__Task description__
Copy out the lines of the records below, and only those lines, from the one with "Permutation order (seq" through the one with "(** An [argsort]", exactly as they appear.

__Extracted data entries__
┏━━

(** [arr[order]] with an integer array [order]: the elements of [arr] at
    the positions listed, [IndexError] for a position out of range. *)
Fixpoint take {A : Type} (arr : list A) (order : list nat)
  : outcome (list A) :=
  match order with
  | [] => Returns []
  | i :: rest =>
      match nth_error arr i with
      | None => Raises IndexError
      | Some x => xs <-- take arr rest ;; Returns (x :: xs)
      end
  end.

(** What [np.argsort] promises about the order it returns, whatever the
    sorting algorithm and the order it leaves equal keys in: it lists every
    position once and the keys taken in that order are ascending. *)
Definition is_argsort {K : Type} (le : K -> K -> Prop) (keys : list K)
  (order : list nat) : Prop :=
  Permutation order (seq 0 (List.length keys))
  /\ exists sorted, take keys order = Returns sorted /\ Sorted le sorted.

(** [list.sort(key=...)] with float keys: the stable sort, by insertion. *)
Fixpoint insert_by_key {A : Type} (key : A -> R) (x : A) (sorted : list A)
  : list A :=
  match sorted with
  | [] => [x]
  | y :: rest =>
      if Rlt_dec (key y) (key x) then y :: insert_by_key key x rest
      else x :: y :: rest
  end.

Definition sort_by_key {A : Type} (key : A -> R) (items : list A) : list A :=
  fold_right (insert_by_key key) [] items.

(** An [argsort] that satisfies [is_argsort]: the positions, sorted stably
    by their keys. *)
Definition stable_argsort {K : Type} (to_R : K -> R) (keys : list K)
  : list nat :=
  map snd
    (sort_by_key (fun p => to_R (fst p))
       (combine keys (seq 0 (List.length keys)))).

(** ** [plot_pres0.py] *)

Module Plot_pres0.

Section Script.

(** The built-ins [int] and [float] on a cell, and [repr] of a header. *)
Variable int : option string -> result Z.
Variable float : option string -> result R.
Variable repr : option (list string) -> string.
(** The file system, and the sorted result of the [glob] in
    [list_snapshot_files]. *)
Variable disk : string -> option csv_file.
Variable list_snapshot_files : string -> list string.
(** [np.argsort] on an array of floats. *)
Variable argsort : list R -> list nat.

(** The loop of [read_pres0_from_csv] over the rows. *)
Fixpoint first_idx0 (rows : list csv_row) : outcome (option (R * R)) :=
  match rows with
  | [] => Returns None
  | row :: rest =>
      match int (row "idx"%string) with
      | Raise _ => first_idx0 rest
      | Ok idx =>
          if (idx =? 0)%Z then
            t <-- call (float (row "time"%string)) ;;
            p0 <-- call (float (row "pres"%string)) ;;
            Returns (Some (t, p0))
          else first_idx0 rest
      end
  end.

┗━━

__Solution to the exercise__
  Permutation order (seq 0 (List.length keys))
  /\ exists sorted, take keys order = Returns sorted /\ Sorted le sorted.

(** [list.sort(key=...)] with float keys: the stable sort, by insertion. *)
Fixpoint insert_by_key {A : Type} (key : A -> R) (x : A) (sorted : list A)
  : list A :=
  match sorted with
  | [] => [x]
  | y :: rest =>
      if Rlt_dec (key y) (key x) then y :: insert_by_key key x rest
      else x :: y :: rest
  end.

Definition sort_by_key {A : Type} (key : A -> R) (items : list A) : list A :=
  fold_right (insert_by_key key) [] items.

(** An [argsort] that satisfies [is_argsort]: the positions, sorted stably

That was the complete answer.